January 29, 2015
What is an inscribed copy?
An inscribed copy refers a manuscript message left by the author on a copy of one of his works. It can be specifically addressed to a person connected to the author, i.e. a fellow writer, and can be either signed or unsigned.
An inscribed copy is to be distinguished from:
A printed dedication: Originally, a dedication was a text printed at the head of a work to honour a peer or patron to whom the author acknowledged influence or guidance in the creation of the work.
Bookshop dedications: author signatures made in bookshops during promotional tours are a modern invention and cannot be regarded on the same footing as an inscribed copy.
While a dedication is solicited by the reader, an inscribed copy is an offering from the author. Though both bear the author’s hand, an inscribed copy signals a particular closeness to the recipient and, when made on a review copy, grants them precedence before the book’s general release. Even in its briefest form, an inscribed copy carries meaning, reflecting the author’s choice to submit their work to the judgment of a specific reader - family, friend, critic, fellow writer, or artist. Explore the variety of authorial inscriptions in our article: Hoc Volumine continentur.
Ex-dono: also a handwritten testimony of a gift, an ex-dono is not necessarily made by the author and is therefore generally used to denote a mark of presentation by a third party. Sometimes intrusive and diminishing the bibliophilic value of the copy, an ex-dono can nevertheless constitute a precious historical mark if the donor or recipient played a role in the book’s history, or vice versa.
Ex-libris: a mark of ownership, either handwritten or printed on a personal bookplate.
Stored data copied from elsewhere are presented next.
(** * Interactive particles: hand signal extractor and particle behaviour engine

    A shallow embedding of [src/HandTracker.js], [src/ParticleSystem.js] and
    the frame driver of [src/main.js].

    Numbers.  The development has two layers.  In the first, JavaScript
    numbers are modelled as the real numbers [R] they approximate:
    [Math.sqrt], [Math.sin], [Math.cos], [Math.acos], [Math.abs], [Math.min],
    [Math.max] and [Math.pow(_, 2)] become [sqrt], [sin], [cos], [acos],
    [Rabs], [Rmin], [Rmax] and [_ ^ 2].  This layer leaves out rounding and
    NaN; it carries what does not turn on them: which branch runs, what a
    call leaves alone, shapes, flags and timers, and bounds that rounding
    respects.  The second layer, module [IEEE], embeds the classifier, the
    extractor and the per-frame step once more with binary64 arithmetic and
    binary32 stores; it carries what turns on a comparison of computed
    values or on the value a buffer holds.

    Arrays.  A JavaScript array or typed array is a [list]; [a[i]] is stdpp's
    lookup and [a[i] = v] on a typed array is stdpp's insert, which like a
    typed array ignores a write out of range. *)

From Stdlib Require Import Reals Lra Lia.
From Stdlib Require QArith Floats.
From stdpp Require Import base option list gmap strings.

Local Open Scope R_scope.

(** ** Shared data *)

(** A JavaScript object of the shape [{x, y, z}]: a landmark of the hand
    skeleton, or a cursor position. *)
Record Point : Type := mkPoint { x : R; y : R; z : R }.

Inductive Gesture : Type := pinch | open | fist | neutral.
Inductive Swipe : Type := none | left | right.

(** The object returned by [HandTracker.getData] and consumed by
    [ParticleSystem.update].  [update] tests [handData.position] for
    truthiness, so the field is optional here. *)
Record HandData : Type := mkHandData {
  position : option Point;
  proximity : R;
  gesture : Gesture;
  swipe : Swipe;
  raw : list Point
}.

Global Instance Point_inhabited : Inhabited Point := populate (mkPoint 0 0 0).

Global Instance Rlt_decision (a b : R) : Decision (a < b) := Rlt_dec a b.
Global Instance Rgt_decision (a b : R) : Decision (a > b) := Rgt_dec a b.

(** [a < b] and [a > b] as JavaScript booleans. *)
Definition Rltb (a b : R) : bool := bool_decide (a < b).
Definition Rgtb (a b : R) : bool := bool_decide (a > b).

(** ** Completions: a call returns normally or throws a [TypeError] *)

Inductive Completion (A : Type) : Type :=
| Normal (a : A)
| TypeError.
Arguments Normal {A} a.
Arguments TypeError {A}.

Definition bind {A B : Type} (c : Completion A) (k : A -> Completion B) : Completion B :=
  match c with
  | Normal a => k a
  | TypeError => TypeError
  end.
The term ex-libris literally means ‘this is my book.’ Once almost universal for centuries, it is now the preserve of bibliophiles… and children alike. The former commission artists to design finely illustrated bookplates bearing meaningful motifs and a personal motto; the latter simply write their name on the endpaper, topped - like readers of the sixteenth century - by a plain and earnest declaration: ‘this is my book!’
Marginalia: a term encompassing all handwritten interventions in the margins of a printed text, without distinction of origin - whether the author’s own corrections, a reader’s exegesis, an artist’s or amateur’s addenda, a bookseller’s notes, or the idle doodlings of some passer-by mistaking a life’s work for a notebook. Whether disfigurement or embellishment, marginalia sustains with the book a relationship at once passionate and absorbing. Discover it in our article Marginalia: ‘Where there is nothing…’- The Eloquence of the margins.
An inscribed copy, signed by the author and precious in itself, is sometimes further adorned with a drawing (Desnos), a collage (Prévert), a poem, a quotation from a third party (Cocteau to his mother), or even a profession of faith disguised as a citation (Proust). All these elements enhance the rarity and bibliophilic interest of the enriched copy. When the recipient is distinguished, when the inscription forms part of the writer’s own history or sheds new light on the work, such an exceptional autograph bears witness to a major event: the meeting of literature with History (see our selection: Exceptional Autographs). An inscribed copy possesses intrinsic value; yet it acquires greater bibliophilic significance when it appears in a first edition - offered by the author at the time of publication (or just before, in the case of a review copy) of the work’s initial release (see our article: What Is a First Edition?).